Activity
The line containing "let doy := (153" marks the end: restate word for word every line from the first line of the entries below through that one.

*** Opening of Supplied material ***

(* ===== verification/Logging.v ===== *)
(** * Log lines and metrics ([edgex-logging.c], [metrics.c])

    A log line goes to a file or, as a JSON object, to the logging service; metrics are
    the reply to a request. The figures of the operating system are arguments. *)

From Stdlib Require Import Floats.SpecFloat.
From S2P Require Import Prelude CLib CFloat Parson ParsonText ParsonProofs DevTypes EdgexRest Rest Device Config.
Local Open Scope Z_scope.
Local Open Scope sdk_scope.

(** ** The time of a log line ([gmtime_r] and [strftime]) *)

(** The date of a day, counted from 1970-01-01: with March as the first month the leap
    day is the last of a year; 400 years have 146097 days. *)
Definition year_of_era (doe : Z) : Z := (doe - doe / 1460 + doe / 36524 - doe / 146096) / 365.
Definition day_of_year (doe : Z) : Z :=
  let yoe := year_of_era doe in doe - (365 * yoe + yoe / 4 - yoe / 100).

Definition date_of_day (day : Z) : Z * Z * Z :=
  let z := day + 719468 in
  let era := z / 146097 in
  let doe := z mod 146097 in
  let doy := day_of_year doe in
  let mp := (5 * doy + 2) / 153 in
  let month := if mp <? 10 then mp + 3 else mp - 9 in
  (year_of_era doe + era * 400 + (if month <=? 2 then 1 else 0), month, doy - (153 * mp + 2) / 5 + 1).

(** The day of a date. *)
Definition day_of_date (date : Z * Z * Z) : Z :=
  let '(y, m, d) := date in
  let y := if m <=? 2 then y - 1 else y in
  let era := y / 400 in
  let yoe := y mod 400 in
  let doy := (153 * (if 2 <? m then m - 3 else m + 9) + 2) / 5 + d - 1 in
  era * 146097 + (yoe * 365 + yoe / 4 - yoe / 100 + doy) - 719468.

(** [%FT%TZ] *)
Definition iso8601 (timestamp : Z) : string :=
  let '(y, m, d) := date_of_day (timestamp / 86400) in
  let s := timestamp mod 86400 in
  print_i y +:+ "-" +:+ print_pad 2 m +:+ "-" +:+ print_pad 2 d +:+ "T" +:+
  print_pad 2 (s / 3600) +:+ ":" +:+ print_pad 2 (s / 60 mod 60) +:+ ":" +:+ print_pad 2 (s mod 60) +:+ "Z".

Definition EDGEX_TSIZE : nat := 32.

(** ** Log lines *)

(** The text of a line; the correlation identifier is that of the thread. *)
Definition edgex_log_tofile (name : option string) (crlid : option string) (l : Z) (timestamp : Z) (message : string)
    : res string :=
  level ← edgex_logger_levelname l;
  Ret ("level=" +:+ level +:+ " ts=" +:+ iso8601 timestamp +:+ " app=" +:+ default "(default)" name +:+
       match crlid with Some id => " correlation-id=" +:+ id | None => EmptyString end +:+
       " msg=" +:+ String (chr 34) (message +:+ String (chr 34) (String (chr 10) EmptyString))).

Definition log_json (name : option string) (level : string) (timestamp : Z) (message : string) : JSON_Value :=
  VObject ([] ;> put_string "originService" name ;> put_string "logLevel" (Some level)
    ;> (fun o => default o (json_object_set_number o "created" (of_int 53 1024 timestamp)))
    ;> put_string "message" (Some message)).

Definition edgex_log_torest {net} (curl_easy_perform : net -> http_request -> net * http_response) (crlid : option string)
    (n : net) (name : option string) (to : string) (l : Z) (timestamp : Z) (message : string) : res net :=
  level ← edgex_logger_levelname l;
  let '(n, _, _, _) :=
    edgex_http_post net curl_easy_perform crlid n ctx_zero to
      (json_serialize_to_string (Some (log_json name level timestamp message))) None in
  Ret n.

(** ** Metrics *)

(** [struct mallinfo], whose fields are [int], and the parts of [struct rusage]. *)
Record mallinfo := MkMallinfo { mi_uordblks : Z; mi_arena : Z; mi_hblkhd : Z }.
Record rusage := MkRusage { ru_utime_sec : Z; ru_utime_usec : Z; ru_stime_sec : Z; ru_stime_usec : Z }.

Definition put_number (name : string) (d : spec_float) (o : JSON_Object) : JSON_Object :=
  default o (json_object_set_number o name d).

Definition f64 : Z -> spec_float := of_int 53 1024.

Definition cpu_time (r : rusage) : spec_float :=
  SFadd 53 1024 (f64 (ru_utime_sec r + ru_stime_sec r)) (SFdiv 53 1024 (f64 (ru_utime_usec r + ru_stime_usec r)) (f64 1000000)).

Definition metrics_json (mi : mallinfo) (load : option spec_float) (nprocs : Z) (usage : option rusage) (now starttime : Z)
    : res JSON_Value :=
  if in_s 32 (mi_arena mi + mi_hblkhd mi) then
    let obj := [] ;> put_value "Memory" (VObject ([] ;> put_uint "Alloc" (wrap_u 64 (mi_uordblks mi))
                                                    ;> put_uint "TotalAlloc" (wrap_u 64 (mi_arena mi + mi_hblkhd mi)))) in
    let obj := match load with
               | Some l => put_number "CpuLoadAvg" (SFdiv 53 1024 (SFmul 53 1024 l (f64 100)) (f64 nprocs)) obj
               | None => obj
               end in
    let obj := match usage with
               | Some r =>
                   let walltime := SFdiv 53 1024 (f64 (wrap_u 64 (now - starttime))) (f64 1000) in
                   obj ;> put_number "CpuTime" (cpu_time r) ;> put_number "CpuAvgUsage" (SFdiv 53 1024 (cpu_time r) walltime)
               | None => obj
               end in
    Ret (VObject obj)
  else Crash.

Definition edgex_device_handler_metrics (mi : mallinfo) (load : option spec_float) (nprocs : Z) (usage : option rusage)
    (now starttime : Z) : res (option string * Z) :=
  v ← metrics_json mi load nprocs usage now starttime; Ret (json_serialize_to_string (Some v), MHD_HTTP_OK).

(** ** The calendar *)

Fixpoint all_from (fuel : nat) (f : Z -> bool) (z : Z) : bool :=
  match fuel with O => true | S fuel => f z && all_from fuel f (z + 1) end.

Lemma all_from_spec fuel f z x : all_from fuel f z = true -> z <= x < z + Z.of_nat fuel -> f x = true.
Proof.
  revert z. induction fuel as [|fuel IH]; intros z H Hx; [lia|]. cbn [all_from] in H. apply andb_prop in H as [Hz H].
  destruct (Z.eq_dec z x) as [->|Hne]; [done|]. apply (IH (z + 1) H). lia.
Qed.

Lemma era_bounds doe : 0 <= doe < 146097 -> 0 <= day_of_year doe <= 365 /\ 0 <= year_of_era doe < 400.
Proof.
  intros H. unfold day_of_year. cbv zeta. unfold year_of_era.
  assert (doe / 36524 = 0 \/ doe / 36524 = 1 \/ doe / 36524 = 2 \/ doe / 36524 = 3 \/ doe / 36524 = 4) as Hb
    by (Z.to_euclidean_division_equations; lia).
  assert (doe / 146096 = 0 \/ doe / 146096 = 1) as Hc by (Z.to_euclidean_division_equations; lia).
  destruct Hb as [Hb|[Hb|[Hb|[Hb|Hb]]]], Hc as [Hc|Hc]; rewrite Hb, Hc; Z.to_euclidean_division_equations; lia.
Qed.

(** The date of a day is the date that has that day, in every year. *)
Lemma date_round_trip day : day_of_date (date_of_day day) = day.
Proof.
  unfold date_of_day, day_of_date. pose proof (Z.mod_pos_bound (day + 719468) 146097 ltac:(lia)) as Hdoe.
  pose proof (Z.div_mod (day + 719468) 146097 ltac:(lia)) as E. pose proof (era_bounds _ Hdoe) as [Hdoy Hyoe].
  set (doe := (day + 719468) mod 146097) in *. set (era := (day + 719468) / 146097) in *.
  assert (day_of_year doe = doe - (365 * year_of_era doe + year_of_era doe / 4 - year_of_era doe / 100)) as Ed by reflexivity.
  set (yoe := year_of_era doe) in *. set (doy := day_of_year doe) in *.
  set (mp := (5 * doy + 2) / 153). assert (0 <= mp <= 11) as Hmp by (unfold mp; Z.to_euclidean_division_equations; lia).
  set (month := if mp <? 10 then mp + 3 else mp - 9).
  assert ((if month <=? 2 then yoe + era * 400 + (if month <=? 2 then 1 else 0) - 1
           else yoe + era * 400 + (if month <=? 2 then 1 else 0)) = yoe + era * 400) as -> by (destruct (month <=? 2); lia).
  assert ((if 2 <? month then month - 3 else month + 9) = mp) as ->.
  { unfold month. destruct (Z.ltb_spec mp 10); [destruct (Z.ltb_spec 2 (mp + 3))|destruct (Z.ltb_spec 2 (mp - 9))]; lia. }
  rewrite Z.div_add, Z.mod_add by lia. rewrite (Z.div_small yoe), (Z.mod_small yoe) by lia. lia.
Qed.

(** A number of two digits. *)
Lemma two_digits n : 0 <= n < 100 -> String.length (print_pad 2 n) = 2%nat.
Proof.
  intros H. assert (all_from 100 (fun n => (String.length (print_pad 2 n) =? 2)%nat) 0 = true) as T by (vm_compute; reflexivity).
  apply Nat.eqb_eq. apply (all_from_spec _ _ _ n T). rewrite ?Z2Nat.id; lia.
Qed.

Lemma four_digits n : 1000 <= n < 10000 -> String.length (print_i n) = 4%nat.
Proof.
  intros H. assert (all_from (Z.to_nat 9000) (fun n => (String.length (print_i n) =? 4)%nat) 1000 = true) as T by (vm_compute; reflexivity).
  apply Nat.eqb_eq. apply (all_from_spec _ _ _ n T). rewrite ?Z2Nat.id; lia.
Qed.

(** Up to the year 9600 the time of a line has 20 characters, so it fits its buffer. *)
Lemma iso8601_fits timestamp :
  0 <= timestamp < 86400 * (24 * 146097 - 719468) ->
  String.length (iso8601 timestamp) = 20%nat /\ (String.length (iso8601 timestamp) < EDGEX_TSIZE)%nat.
Proof.
  intros H. assert (String.length (iso8601 timestamp) = 20%nat) as ->; [|unfold EDGEX_TSIZE; lia].
  unfold iso8601, date_of_day. set (z := timestamp / 86400 + 719468).
  assert (0 <= z < 24 * 146097) as Hz by (unfold z; Z.to_euclidean_division_equations; lia).
  pose proof (Z.mod_pos_bound z 146097 ltac:(lia)) as Hdoe. pose proof (era_bounds _ Hdoe) as [Hdoy Hyoe].
  assert (4 <= z / 146097 < 24) as Hera by (unfold z in *; Z.to_euclidean_division_equations; lia).
  set (doy := day_of_year _) in *. set (yoe := year_of_era _) in *. set (era := z / 146097) in *.
  set (mp := (5 * doy + 2) / 153). assert (0 <= mp <= 11) as Hmp by (unfold mp; Z.to_euclidean_division_equations; lia).
  assert (0 <= doy - (153 * mp + 2) / 5 + 1 < 100) as Hd by (unfold mp; Z.to_euclidean_division_equations; lia).
  set (month := if mp <? 10 then mp + 3 else mp - 9).
  assert (0 <= month < 100) as Hm by (unfold month; destruct (Z.ltb_spec mp 10); lia).
  assert (1000 <= yoe + era * 400 + (if month <=? 2 then 1 else 0) < 10000) as Hy by (destruct (month <=? 2); lia).
  rewrite !length_append, !two_digits, four_digits by (done || (Z.to_euclidean_division_equations; lia)). reflexivity.
Qed.

(** The memory in use is counted in an [int]: from 2 GiB on a size close to 2^64 is
    reported. *)
Lemma large_memory_misreported :
  match metrics_json (MkMallinfo (wrap_s 32 (3 * 2 ^ 30)) 0 0) None 1 None 0 0 with
  | Ret (VObject o) =>
      match json_object_get_value (Some o) "Memory" with
      | Some (VObject m) => json_object_get_value (Some m) "Alloc" = Some (VUint (2 ^ 64 - 2 ^ 30))
      | _ => False
      end
  | _ => False
  end.
Proof. vm_compute. reflexivity. Qed.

*** Close of Supplied material ***

Result for this exercise
(* ===== verification/Logging.v ===== *)
(** * Log lines and metrics ([edgex-logging.c], [metrics.c])

    A log line goes to a file or, as a JSON object, to the logging service; metrics are
    the reply to a request. The figures of the operating system are arguments. *)

From Stdlib Require Import Floats.SpecFloat.
From S2P Require Import Prelude CLib CFloat Parson ParsonText ParsonProofs DevTypes EdgexRest Rest Device Config.
Local Open Scope Z_scope.
Local Open Scope sdk_scope.

(** ** The time of a log line ([gmtime_r] and [strftime]) *)

(** The date of a day, counted from 1970-01-01: with March as the first month the leap
    day is the last of a year; 400 years have 146097 days. *)
Definition year_of_era (doe : Z) : Z := (doe - doe / 1460 + doe / 36524 - doe / 146096) / 365.
Definition day_of_year (doe : Z) : Z :=
  let yoe := year_of_era doe in doe - (365 * yoe + yoe / 4 - yoe / 100).

Definition date_of_day (day : Z) : Z * Z * Z :=
  let z := day + 719468 in
  let era := z / 146097 in
  let doe := z mod 146097 in
  let doy := day_of_year doe in
  let mp := (5 * doy + 2) / 153 in
  let month := if mp <? 10 then mp + 3 else mp - 9 in
  (year_of_era doe + era * 400 + (if month <=? 2 then 1 else 0), month, doy - (153 * mp + 2) / 5 + 1).

(** The day of a date. *)
Definition day_of_date (date : Z * Z * Z) : Z :=
  let '(y, m, d) := date in
  let y := if m <=? 2 then y - 1 else y in
  let era := y / 400 in
  let yoe := y mod 400 in
  let doy := (153 * (if 2 <? m then m - 3 else m + 9) + 2) / 5 + d - 1 in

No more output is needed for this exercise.